Jun. 23 at 1:49 PM
$NXTC
As of June 2025, NextCure is trading at
$0.49 per share with approximately 28 million shares outstanding. Their Q1 10-Q shows a cash and marketable securities position of roughly
$56 million and a quarterly burn rate of around
$13 million, giving them an estimated runway into mid-2026. The company has not generated product revenue and continues to operate at a net loss, which was
$11 million for Q1 2025.
The most material development is the June 13 licensing agreement with Hainan Simcere Zaiming. NextCure acquired rights to SIM0505, a clinical-stage ADC, and gained non-exclusive access to Zaiming’s ADC platform. This was coupled with a
$17 million licensing commitment and a
$2 million equity investment at
$0.492 per share. That private placement price is critically important—it acts as both a short-term valuation anchor and a strong signal of insider confidence, especially given the absence of a discount.
Additionally, shareholders approved a reverse stock split on June 20, giving the board discretion to reduce the float and boost the share price to maintain Nasdaq compliance. While reverse splits are typically seen as a red flag, they can also attract institutional interest if paired with meaningful catalysts. The key is that the split itself doesn’t change valuation—it only affects optics and compliance.
From a dilution standpoint, the equity financing is modest. About 4 million shares were added from the Zaiming deal, bringing the total to around 32 million shares. There are roughly 10 million options outstanding with a weighted average strike of
$6.19, most of which are deeply out of the money and thus not an immediate dilution threat. Importantly, this gives the company breathing room without requiring urgent capital raises.

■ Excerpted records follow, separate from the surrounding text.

(* ===== verification/Request.v ===== *)
(** * Request inspection and rewriting ([internal/protocol/request.go])

    The gateway routes on a few top-level fields and scans the request's bytes
    for them instead of building a JSON tree.  Slices are lists of bytes,
    indices natural numbers; a read out of range, which panics in Go, is the
    error [OutOfRange].  Fuel is the length of the input: every iteration of
    each loop advances the index (exhaustion is the error [OutOfFuel]). *)

From S2P Require Import Prelude Json.
Local Open Scope Z_scope.

Record Request := {
  rq_Model : string; rq_Stream : bool; rq_Tools : bool; rq_Stateful : bool; rq_Vision : bool;
  rq_MaxOutputTokens : Z; rq_ModelStart : Z; rq_ModelEnd : Z }.

Definition new_Request : Request :=
  {| rq_Model := ""; rq_Stream := false; rq_Tools := false; rq_Stateful := false; rq_Vision := false;
     rq_MaxOutputTokens := 0; rq_ModelStart := -1; rq_ModelEnd := 0 |}.

Inductive inspect_error :=
| InvalidJSON | NotObject | DuplicateModel | ModelNotString | DuplicateStream | StreamNotBool
| OutOfRange | OutOfFuel.

Definition byte_at (b : bytes) (i : nat) : res inspect_error ascii :=
  match b !! i with Some c => Ok c | None => Err OutOfRange end.

(** [b[i:j]] *)
Definition slice (b : bytes) (i j : nat) : bytes := take (j - i) (drop i b).

(** ** The scanner *)

Fixpoint ws_run (l : bytes) : nat :=
  match l with c :: l' => if is_ws c then S (ws_run l') else 0%nat | [] => 0%nat end.

Definition space (b : bytes) (i : nat) : nat := (i + ws_run (drop i b))%nat.

(** [bytes.IndexByte(l, c)] *)
Fixpoint index_byte (l : bytes) (c : ascii) : option nat :=
  match l with [] => None | x :: l' => if Ascii.eqb x c then Some 0%nat else S <$> index_byte l' c end.

(** The count of backslashes that end a segment. *)
Fixpoint leading_backslashes (l : bytes) : nat :=
  match l with c :: l' => if Ascii.eqb c backslash then S (leading_backslashes l') else 0%nat | [] => 0%nat end.
Definition trailing_backslashes (l : bytes) : nat := leading_backslashes (rev l).

Fixpoint string_end_loop (fuel : nat) (b : bytes) (i : nat) : nat :=
  match fuel with
  | O => i
  | S fuel =>
      if (i <? length b)%nat then
        match index_byte (drop i b) quote with
        | None => length b
        | Some q =>
            if Nat.even (trailing_backslashes (take q (drop i b))) then (i + q + 1)%nat
            else string_end_loop fuel b (i + q + 1)
        end
      else i
  end.

Definition stringEnd (b : bytes) (i : nat) : nat := string_end_loop (S (length b)) b (i + 1).

Fixpoint value_end_loop (fuel : nat) (b : bytes) (i depth : nat) : nat :=
  match fuel with
  | O => i
  | S fuel =>
      match b !! i with
      | None => i
      | Some c =>
          if Ascii.eqb c quote then value_end_loop fuel b (stringEnd b i) depth
          else if Ascii.eqb c "[" || Ascii.eqb c "{" then value_end_loop fuel b (S i) (S depth)
          else if Ascii.eqb c "]" || Ascii.eqb c "}" then
            match depth with
            | O => i
            | S O => S i
            | S d => value_end_loop fuel b (S i) d
            end
          else if Ascii.eqb c "," && Nat.eqb depth 0 then i
          else value_end_loop fuel b (S i) depth
      end
  end.

Definition valueEnd (b : bytes) (i : nat) : res inspect_error nat :=
  let? c := byte_at b i in
  if Ascii.eqb c quote then Ok (stringEnd b i) else Ok (value_end_loop (S (length b)) b i 0).

(** ** Recognised spellings *)

(** A literal with its quotes, as it is spelled. *)
Definition quoted (s : string) : bytes := quote :: lit s ++ [quote].

(** The case labels of [routingKey] and of [imageMarker]. *)
Definition routing_keys : list string :=
  ["model"; "stream"; "tools"; "functions"; "previous_response_id"; "conversation"; "messages";
   "contents"; "input"; "max_tokens"; "max_completion_tokens"; "max_output_tokens";
   "generationConfig"; "generation_config"].
Definition image_markers : list string :=
  ["type"; "image"; "input_image"; "image_url"; "inlineData"; "inline_data"].

(** [json.Unmarshal(raw, &s)] of a slice, into a fresh string. *)
Definition unmarshal_string (raw : bytes) : option string :=
  v ← parse_json raw; decode_string v ""%string.

(** The switch both functions share: a literal spelling, else a decoded one. *)
Definition spelled (keys : list string) (raw : bytes) : string :=
  match list_find (λ k, raw = quoted k) keys with
  | Some (_, k) => k
  | None => if bool_decide (is_Some (index_byte raw backslash)) then default ""%string (unmarshal_string raw) else ""%string
  end.

Definition routingKey (raw : bytes) : string := spelled routing_keys raw.
Definition imageMarker (raw : bytes) : string := spelled image_markers raw.

(** [bytes.Contains] *)
Fixpoint contains_bytes (l p : bytes) : bool :=
  bool_decide (is_Some (strip p l)) || match l with [] => false | _ :: l' => contains_bytes l' p end.

Fixpoint has_image_loop (fuel : nat) (b : bytes) (i : nat) : bool :=
  match fuel with
  | O => false
  | S fuel =>
      match b !! i with
      | None => false
      | Some c =>
          if negb (Ascii.eqb c quote) then has_image_loop fuel b (S i)
          else
            let end_ := stringEnd b i in
            let next := space b end_ in
            let found :=
              match b !! next with
              | Some n =>
                  if Ascii.eqb n ":" then
                    let key := imageMarker (slice b i end_) in
                    if contains ["image_url"; "inlineData"; "inline_data"]%string key then true
                    else if (key =? "type")%string then
                      let value := space b (next + 1) in
                      match b !! value with
                      | Some q =>
                          Ascii.eqb q quote
                          && contains ["image"; "image_url"; "input_image"]%string
                               (imageMarker (slice b value (stringEnd b value)))
                      | None => false
                      end
                    else false
                  else false
              | None => false
              end in
            if found then true else has_image_loop fuel b end_
      end
  end.

Definition hasImage (b : bytes) : bool :=
  (contains_bytes b (lit "image") || contains_bytes b (lit "inlineData")
   || contains_bytes b (lit "inline_data") || contains_bytes b (lit "\u"))
  && has_image_loop (length b) b 0.

Definition positiveInt (raw : bytes) : option Z :=
  match v ← parse_json raw; decode_int64 v 0 with
  | Some value => if value <=? 0 then None else Some value
  | None => None
  end.

(** [generationOutputLimit]'s local struct. *)
Record output_limits := { ol_camel : Z; ol_snake : Z }.
Definition limit_fields : list string := ["maxOutputTokens"; "max_output_tokens"].
Definition decode_limits (v : json) : option output_limits :=
  decode_struct limit_fields (λ o n x,
      if (n =? "maxOutputTokens")%string
      then z ← decode_int64 x (ol_camel o); Some {| ol_camel := z; ol_snake := ol_snake o |}
      else z ← decode_int64 x (ol_snake o); Some {| ol_camel := ol_camel o; ol_snake := z |})
    v {| ol_camel := 0; ol_snake := 0 |}.

Definition generationOutputLimit (raw : bytes) : option Z :=
  match v ← parse_json raw; decode_limits v with
  | Some o =>
      let m := if ol_camel o <? ol_snake o then ol_snake o else ol_camel o in
      if m <=? 0 then None else Some m
  | None => None
  end.

(** ** [Inspect] *)

Definition with_rq_Model (m : string) (s e : Z) (r : Request) : Request :=
  {| rq_Model := m; rq_Stream := rq_Stream r; rq_Tools := rq_Tools r; rq_Stateful := rq_Stateful r;
     rq_Vision := rq_Vision r; rq_MaxOutputTokens := rq_MaxOutputTokens r; rq_ModelStart := s; rq_ModelEnd := e |}.
Definition with_rq_flags (stream tools stateful vision : bool) (r : Request) : Request :=
  {| rq_Model := rq_Model r; rq_Stream := stream; rq_Tools := tools; rq_Stateful := stateful;
     rq_Vision := vision; rq_MaxOutputTokens := rq_MaxOutputTokens r; rq_ModelStart := rq_ModelStart r;
     rq_ModelEnd := rq_ModelEnd r |}.
Definition with_rq_limit (n : Z) (r : Request) : Request :=
  {| rq_Model := rq_Model r; rq_Stream := rq_Stream r; rq_Tools := rq_Tools r; rq_Stateful := rq_Stateful r;
     rq_Vision := rq_Vision r; rq_MaxOutputTokens := n; rq_ModelStart := rq_ModelStart r;
     rq_ModelEnd := rq_ModelEnd r |}.

(** [if value, ok := ...; ok { if value > r.MaxOutputTokens { ... } }] *)
Definition raise_limit (value : option Z) (r : Request) : Request :=
  match value with
  | Some v => if rq_MaxOutputTokens r <? v then with_rq_limit v r else r
  | None => r
  end.

(** The switch on the key, for the value [b[start:i]]; the flag is
    [seenStream]. *)
Definition inspect_member (key : string) (raw : bytes) (start i : nat) (acc : Request * bool)
    : res inspect_error (Request * bool) :=
  let '(r, seenStream) := acc in
  if (key =? "model")%string then
    reject 0 <=? rq_ModelStart r with DuplicateModel ;;
    match v ← parse_json raw; decode_string v (rq_Model r) with
    | None => Err ModelNotString
    | Some m => Ok (with_rq_Model m (Z.of_nat start) (Z.of_nat i) r, seenStream)
    end
  else if (key =? "stream")%string then
    reject seenStream with DuplicateStream ;;
    match v ← parse_json raw; decode_bool v (rq_Stream r) with
    | None => Err StreamNotBool
    | Some s => Ok (with_rq_flags s (rq_Tools r) (rq_Stateful r) (rq_Vision r) r, true)
    end
  else if contains ["tools"; "functions"]%string key then
    if bool_decide (raw = lit "[]") || bool_decide (raw = lit "null") then Ok acc
    else Ok (with_rq_flags (rq_Stream r) true (rq_Stateful r) (rq_Vision r) r, seenStream)
  else if contains ["previous_response_id"; "conversation"]%string key then
    if bool_decide (raw = lit "null") then Ok acc
    else Ok (with_rq_flags (rq_Stream r) (rq_Tools r) true (rq_Vision r) r, seenStream)
  else if contains ["messages"; "contents"; "input"]%string key then
    Ok (with_rq_flags (rq_Stream r) (rq_Tools r) (rq_Stateful r) (rq_Vision r || hasImage raw) r, seenStream)
  else if contains ["max_tokens"; "max_completion_tokens"; "max_output_tokens"]%string key then
    Ok (raise_limit (positiveInt raw) r, seenStream)
  else if contains ["generationConfig"; "generation_config"]%string key then
    Ok (raise_limit (generationOutputLimit raw) r, seenStream)
  else Ok acc.

Fixpoint inspect_loop (fuel : nat) (b : bytes) (i : nat) (acc : Request * bool) : res inspect_error Request :=
  match fuel with
  | O => Err OutOfFuel
  | S fuel =>
      let i := space b i in
      let? c := byte_at b i in
      if Ascii.eqb c "}" then Ok (fst acc)
      else
        let start := i in
        let i := stringEnd b i in
        let key := routingKey (slice b start i) in
        let i := space b i in
        let i := space b (i + 1) in
        let start := i in
        let? i := valueEnd b i in
        let? acc := inspect_member key (slice b start i) start i acc in
        let i := space b i in
        let? d := byte_at b i in
        inspect_loop fuel b (if Ascii.eqb d "," then (i + 1)%nat else i) acc
  end.

Definition Inspect (b : bytes) : res inspect_error Request :=
  reject negb (Valid b) with InvalidJSON ;;
  let i := space b 0 in
  match b !! i with
  | Some c =>
      if Ascii.eqb c "{" then inspect_loop (S (length b)) b (i + 1) (new_Request, false) else Err NotObject
  | None => Err NotObject
  end.

(** ** [Rewrite] *)

Definition hex_lower (n : Z) : ascii := byte_of (if n <? 10 then 48 + n else 87 + n).

(** [strconv.AppendQuote] of one byte below 128, or of an invalid byte. *)
Definition quote_byte (c : ascii) : bytes :=
  let x := code c in
  if Ascii.eqb c quote || Ascii.eqb c backslash then [backslash; c]
  else if (32 <=? x) && (x <? 127) then [c]
  else if x =? 7 then lit "\a" else if x =? 8 then lit "\b" else if x =? 12 then lit "\f"
  else if x =? 10 then lit "\n" else if x =? 13 then lit "\r" else if x =? 9 then lit "\t"
  else if x =? 11 then lit "\v"
  else lit "\x" ++ [hex_lower (x / 16); hex_lower (x mod 16)].

(** Whether [strconv.IsPrint] keeps a rune above 127 as it is: a table of the
    standard library, left to the caller. *)
Section Quote.
Context (is_print : Z → bool).

Definition hex_n (n : nat) (r : Z) : bytes :=
  map (λ i, hex_lower ((r / 16 ^ Z.of_nat i) mod 16)) (rev (seq 0 n)).

Fixpoint append_quoted (fuel : nat) (l : bytes) : bytes :=
  match fuel, l with
  | O, _ | _, [] => []
  | S fuel, c :: l1 =>
      if code c <? 128 then quote_byte c ++ append_quoted fuel l1
    else
      let '(r, n) := decode_rune l in
      if Nat.eqb n 1 && (r =? rune_error) then quote_byte c ++ append_quoted fuel l1
    else if is_print r then take n l ++ append_quoted fuel (drop n l)
    else if r <? 65536 then lit "\u" ++ hex_n 4 r ++ append_quoted fuel (drop n l)
    else lit "\U" ++ hex_n 8 r ++ append_quoted fuel (drop n l)
  end.

(** [strconv.AppendQuote(nil, model)] *)
Definition go_quote (model : string) : bytes :=
  quote :: append_quoted (String.length model) (lit model) ++ [quote].

Definition Rewrite (b : bytes) (r : Request) (model : string) : bytes :=
  if (rq_ModelStart r <? 0) || (rq_Model r =? model)%string then b
  else
    take (Z.to_nat (rq_ModelStart r)) b ++ go_quote model ++ drop (Z.to_nat (rq_ModelEnd r)) b.

End Quote.

Definition ex1 : bytes :=
  js "{'model' : 'gpt', 'stream':true, 'tools':[{}], 'messages':[{'content':[{'type':'image_url'}]}], 'max_tokens': 5 }".
Example inspect_ex1 :
  Inspect ex1 = Ok {| rq_Model := "gpt"; rq_Stream := true; rq_Tools := true; rq_Stateful := false;
    rq_Vision := true; rq_MaxOutputTokens := 5; rq_ModelStart := 11; rq_ModelEnd := 16 |}.
Proof. vm_compute. reflexivity. Qed.
(** White space after a scalar is part of the slice the scanner returns. *)
Example inspect_null_space :
  rq_Stateful <$> match Inspect (js "{'model':'m','conversation':null }") with Ok r => Some r | Err _ => None end
  = Some true.
Proof. vm_compute. reflexivity. Qed.
Example rewrite_ex1 :
  Rewrite (λ _, true) ex1 (with_rq_Model "gpt" 11 16 new_Request) "up-1"
  = js "{'model' : 'up-1', 'stream':true, 'tools':[{}], 'messages':[{'content':[{'type':'image_url'}]}], 'max_tokens': 5 }".
Proof. vm_compute. reflexivity. Qed.
Lemma chat_completion_witness : ∃ cs, length cs = 4%nat ∧ saw_chunks cs chat_observed.
Proof.
  destruct (mapM chat_event chat_frames) as [vs|] eqn:E; [|vm_compute in E; discriminate].
  exists (concat (map (λ v, sl_elems (ev_choices v)) vs)). split.
  - vm_compute in E. injection E as <-. reflexivity.
  - apply (chat_completion chat_frames vs E).
Defined.
(* ===== verification/Providerdef.v ===== *)
(** * Provider descriptors ([internal/providerdef/registry.go])

    The table of adapters shared by validation, factories and the control
    plane: built once, then looked up.  Go maps are finite maps; the panic of
    a duplicate identifier is [None]. *)

From S2P Require Import Prelude.
From stdpp Require Import sorting.

Record CredentialField := { cf_Name : string; cf_Label : string; cf_Secret : bool; cf_Required : bool }.

Record Descriptor := {
  ds_ID : string; ds_Factory : string; ds_Protocols : list string; ds_TextOnly : bool; ds_ToolsAllowed : bool;
  ds_BrowserRequired : bool; ds_BrowserAuthCheck : bool; ds_CredentialModes : list string;
  ds_LoginMaterials : list string; ds_InvokeCredentials : list string; ds_LoginFlow : string;
  ds_SessionAcquisition : string; ds_RefreshStrategy : string; ds_AllowedOrigins : list string;
  ds_CredentialFields : list CredentialField;
  ds_CredentialFieldsByMode : option (gmap string (list CredentialField)); ds_DefaultMaxInflight : Z }.

Definition zero_Descriptor : Descriptor :=
  {| ds_ID := ""; ds_Factory := ""; ds_Protocols := []; ds_TextOnly := false; ds_ToolsAllowed := false;
     ds_BrowserRequired := false; ds_BrowserAuthCheck := false; ds_CredentialModes := []; ds_LoginMaterials := [];
     ds_InvokeCredentials := []; ds_LoginFlow := ""; ds_SessionAcquisition := ""; ds_RefreshStrategy := "";
     ds_AllowedOrigins := []; ds_CredentialFields := []; ds_CredentialFieldsByMode := None; ds_DefaultMaxInflight := 0 |}.

Abbreviation registry_map := (gmap string Descriptor).

Definition FieldsForMode (d : Descriptor) (mode : string) : list CredentialField :=
  match ds_CredentialFieldsByMode d with
  | Some by_mode => default (ds_CredentialFields d) (by_mode !! mode)
  | None => ds_CredentialFields d
  end.

(** [strings.Fields] of ASCII text *)
Fixpoint fields_loop (s word : string) : list string :=
  match s with
  | EmptyString => if (word =? "")%string then [] else [word]
  | String c s' =>
      if Ascii.eqb c " " then (if (word =? "")%string then [] else [word]) ++ fields_loop s' ""
      else fields_loop s' (word ++ String c "")
  end.
Definition Fields (s : string) : list string := fields_loop s "".

(** ** Field updates *)

Definition with_Protocols (ps : list string) (d : Descriptor) : Descriptor :=
  {| ds_ID := ds_ID d; ds_Factory := ds_Factory d; ds_Protocols := ps; ds_TextOnly := ds_TextOnly d;
     ds_ToolsAllowed := ds_ToolsAllowed d; ds_BrowserRequired := ds_BrowserRequired d;
     ds_BrowserAuthCheck := ds_BrowserAuthCheck d; ds_CredentialModes := ds_CredentialModes d;
     ds_LoginMaterials := ds_LoginMaterials d; ds_InvokeCredentials := ds_InvokeCredentials d;
     ds_LoginFlow := ds_LoginFlow d; ds_SessionAcquisition := ds_SessionAcquisition d;
     ds_RefreshStrategy := ds_RefreshStrategy d; ds_AllowedOrigins := ds_AllowedOrigins d;
     ds_CredentialFields := ds_CredentialFields d; ds_CredentialFieldsByMode := ds_CredentialFieldsByMode d;
     ds_DefaultMaxInflight := ds_DefaultMaxInflight d |}.
Definition with_browser (required check : bool) (d : Descriptor) : Descriptor :=
  {| ds_ID := ds_ID d; ds_Factory := ds_Factory d; ds_Protocols := ds_Protocols d; ds_TextOnly := ds_TextOnly d;
     ds_ToolsAllowed := ds_ToolsAllowed d; ds_BrowserRequired := required;
     ds_BrowserAuthCheck := check; ds_CredentialModes := ds_CredentialModes d;
     ds_LoginMaterials := ds_LoginMaterials d; ds_InvokeCredentials := ds_InvokeCredentials d;
     ds_LoginFlow := ds_LoginFlow d; ds_SessionAcquisition := ds_SessionAcquisition d;
     ds_RefreshStrategy := ds_RefreshStrategy d; ds_AllowedOrigins := ds_AllowedOrigins d;
     ds_CredentialFields := ds_CredentialFields d; ds_CredentialFieldsByMode := ds_CredentialFieldsByMode d;
     ds_DefaultMaxInflight := ds_DefaultMaxInflight d |}.
Definition with_credentials (modes : list string) (fields : list CredentialField)
    (by_mode : option (gmap string (list CredentialField))) (d : Descriptor) : Descriptor :=
  {| ds_ID := ds_ID d; ds_Factory := ds_Factory d; ds_Protocols := ds_Protocols d; ds_TextOnly := ds_TextOnly d;
     ds_ToolsAllowed := ds_ToolsAllowed d; ds_BrowserRequired := ds_BrowserRequired d;
     ds_BrowserAuthCheck := ds_BrowserAuthCheck d; ds_CredentialModes := modes;
     ds_LoginMaterials := ds_LoginMaterials d; ds_InvokeCredentials := ds_InvokeCredentials d;
     ds_LoginFlow := ds_LoginFlow d; ds_SessionAcquisition := ds_SessionAcquisition d;
     ds_RefreshStrategy := ds_RefreshStrategy d; ds_AllowedOrigins := ds_AllowedOrigins d;
     ds_CredentialFields := fields; ds_CredentialFieldsByMode := by_mode;
     ds_DefaultMaxInflight := ds_DefaultMaxInflight d |}.
Definition with_ToolsAllowed (b : bool) (d : Descriptor) : Descriptor :=
  {| ds_ID := ds_ID d; ds_Factory := ds_Factory d; ds_Protocols := ds_Protocols d; ds_TextOnly := ds_TextOnly d;
     ds_ToolsAllowed := b; ds_BrowserRequired := ds_BrowserRequired d;
     ds_BrowserAuthCheck := ds_BrowserAuthCheck d; ds_CredentialModes := ds_CredentialModes d;
     ds_LoginMaterials := ds_LoginMaterials d; ds_InvokeCredentials := ds_InvokeCredentials d;
     ds_LoginFlow := ds_LoginFlow d; ds_SessionAcquisition := ds_SessionAcquisition d;
     ds_RefreshStrategy := ds_RefreshStrategy d; ds_AllowedOrigins := ds_AllowedOrigins d;
     ds_CredentialFields := ds_CredentialFields d; ds_CredentialFieldsByMode := ds_CredentialFieldsByMode d;
     ds_DefaultMaxInflight := ds_DefaultMaxInflight d |}.
Definition with_flow (login invoke : list string) (flow session refresh : string) (origins : list string)
    (d : Descriptor) : Descriptor :=
  {| ds_ID := ds_ID d; ds_Factory := ds_Factory d; ds_Protocols := ds_Protocols d; ds_TextOnly := ds_TextOnly d;
     ds_ToolsAllowed := ds_ToolsAllowed d; ds_BrowserRequired := ds_BrowserRequired d;
     ds_BrowserAuthCheck := ds_BrowserAuthCheck d; ds_CredentialModes := ds_CredentialModes d;
     ds_LoginMaterials := login; ds_InvokeCredentials := invoke; ds_LoginFlow := flow;
     ds_SessionAcquisition := session; ds_RefreshStrategy := refresh; ds_AllowedOrigins := origins;
     ds_CredentialFields := ds_CredentialFields d; ds_CredentialFieldsByMode := ds_CredentialFieldsByMode d;
     ds_DefaultMaxInflight := ds_DefaultMaxInflight d |}.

Fundamentally, the stock appears undervalued. The cash position alone is worth about
$1.75 per share on a pre-split, fully diluted basis—more than triple the current market price. When factoring in pipeline optionality, particularly SIM0505 and LNCB74 (a co-developed B7-H4 ADC), and the upcoming Phase 2 catalyst, the equity should be re-rated upward. The market seems to be pricing NXTC as if bankruptcy or immediate dilution is imminent, which is inconsistent with current filings.
The
$0.49 share price is artificially low relative to both net asset value and strategic optionality. A fair trading range, assuming no clinical blowups and no unexpected dilution, is likely between
$0.70 and
$0.90 in the near term. If positive clinical developments or partnerships emerge, a breakout toward
$1.20 or higher is rational. If a 1-for-10 reverse split occurs, these figures simply scale up, e.g.,
$0.80 becomes
$8.00.
To be clear: there is risk. This is still a pre-revenue biotech company in a volatile sector with a history of restructuring. But based purely on fundamentals, institutional validation, and strategic positioning, the current market price undervalues NextCure’s cash and pipeline. The licensing deal, equity investment, and reverse split authority signal that management is aligning for a late-2025 inflection point. The market has not fully priced that in.